The incident occurred in 1991. The Academy Award winner was 15 years old when her father, Charles, threatened Theron and her mother. In December 2019, the actress recalled in an interview with NPR: “My father was so drunk that he couldn’t even walk when he came into the house with a gun.”
“My mother and I were in my room leaning against the door because he was trying to go through it,” she said. “So we were both putting pressure from the inside so that it couldn’t happen. He stepped back and shot toward the door three times.”
“None of the bullets hit us, which is a miracle,” he added, later describing his father as a “very sick man” who had been an alcoholic his entire life.
“I knew him only one way, and it was as an alcoholic,” he revealed to the media. “It was a pretty desperate situation. “Our family was a little caught up in this.”
“And the day-to-day unpredictability of living with an addict is something that stays in your body for the rest of your life, beyond just a one-night incident,” he observed.
The shooting changed Theron’s life forever, and through her foundation, Charlize Theron Africa Outreach Project, she launched the #TogetherForHer initiative in 2020 to advocate for victims and survivors of violence around the world during the pandemic lockdown.
Theron, who is also a UN peace ambassador, felt there was a need for greater emphasis on women-focused issues, especially in light of the alarming statistics on gender-based violence during the pandemic.

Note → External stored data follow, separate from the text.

#[export] Instance reference_prepare : PrepareLaw (Cc := reference_cc).
Proof.
  constructor. intros m c real hash target Hw Hs Ht. cbn [PrepareInsertNonSoo reference_cc]. unfold prepare_bytes.
  pose proof (wf_order _ _ _ Hw) as Ho. pose proof (io_cap _ _ _ Ho) as Ec. pose proof (io_m _ _ _ Ho) as Hm.
  destruct (HasNoDeletedAndGrowthLeft (growth_info c)) eqn:Eh.
  { destruct (mark_defined m c real hash (fi_offset target) Hw (proj1 (Ht eq_refl))) as [c2 E2]. cbn [place_at].
    rewrite E2. eexists c, _, c2. split; [by constructor|done]. }
  destruct (Z.ltb_spec 0 (GetGrowthLeft (growth_info c))) as [Hg|Hg].
  { destruct (special_place m c real hash Hw Hg) as (fi & Ef & Hp). destruct (mark_defined m c real hash _ Hw Hp) as [c2 E2].
    rewrite Ef. cbn [obind place_at]. rewrite E2. eexists c, _, c2. split; [by apply placed_again|done]. }
  rewrite Ec.
  assert (exists m', 0 < m' <= 56 /\ size c < CapacityToGrowth W (capacity_of m') /\
    (if size c <? CapacityToGrowth W (capacity_of m) then capacity_of m else NextCapacity (capacity_of m)) = capacity_of m')
    as (m' & Hm' & Hsm & ->).
  { pose proof (wf_size_growth m c real Hw) as Hsg. destruct (Z.ltb_spec (size c) (CapacityToGrowth W (capacity_of m))) as [Hlt|Hge].
    - exists m. split; [|done]. destruct (Z.eq_dec m 0) as [->|]; [|lia].
      exfalso. change (capacity_of 0) with 0 in Hlt. rewrite small_growth in Hlt by (apply W_ok || by left). lia.
    - assert (m <= 52).
      { destruct (Z.le_gt_cases m 52) as [|Hgt]; [done|]. pose proof (growth_mono W 52 m W_ok ltac:(lia) ltac:(lia)) as Hgm.
        assert (2 ^ 50 <= CapacityToGrowth W (capacity_of 52)) by (destruct W_ok as [-> | ->]; vm_compute; discriminate). lia. }
      exists (m + 1). split; [lia|]. split; [pose proof (growth_mono W m (m + 1) W_ok ltac:(lia) ltac:(lia)); lia|].
      pose proof (capacity_pos m Hm). unfold NextCapacity. rewrite wrapU_id by (unfold inU; lia).
      unfold capacity_of. rewrite Z.pow_add_r by lia. lia. }
  destruct (resize_spec m m' c real Hw Hm' ltac:(lia)) as (c1 & real1 & E1 & Hrs & Hsh).
  rewrite reference_resize, E1. cbn [obind].
  destruct (after_resize_spec m m' c real c1 real1 hash Hw Hm' Hsm E1 Hrs Hsh) as (fi & Ef & Hp).
  assert (Hw1 : wf m' c1 real1) by (apply (wf_resized m m' c c1 real real1); [done|lia|done]).
  destruct (mark_defined m' c1 real1 hash _ Hw1 Hp) as [c2 E2]. rewrite Ec in Ef. rewrite Ef. cbn [obind place_at]. rewrite E2.
  eexists c1, _, c2. split; [|done]. apply (placed_resized _ _ _ m'); try done. by rewrite Ec.
Qed.
End reference.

“Covid-19 is raising the numbers of domestic violence at a terrible rate,” he told Forbes in 2020. “When we were asked to stay safe in the pandemic, the idea ended up being a death sentence for many people and children who were forced to lock themselves in homes with abusers.”
He continued: “There are problematic issues that people understand better today. There are deeper things embedded in our society that are quite problematic, whether it’s LGBTQ rights or women’s rights, Black Lives Matter, to name a few, and it’s good to look at it, as long as we can find resources and forms of change.”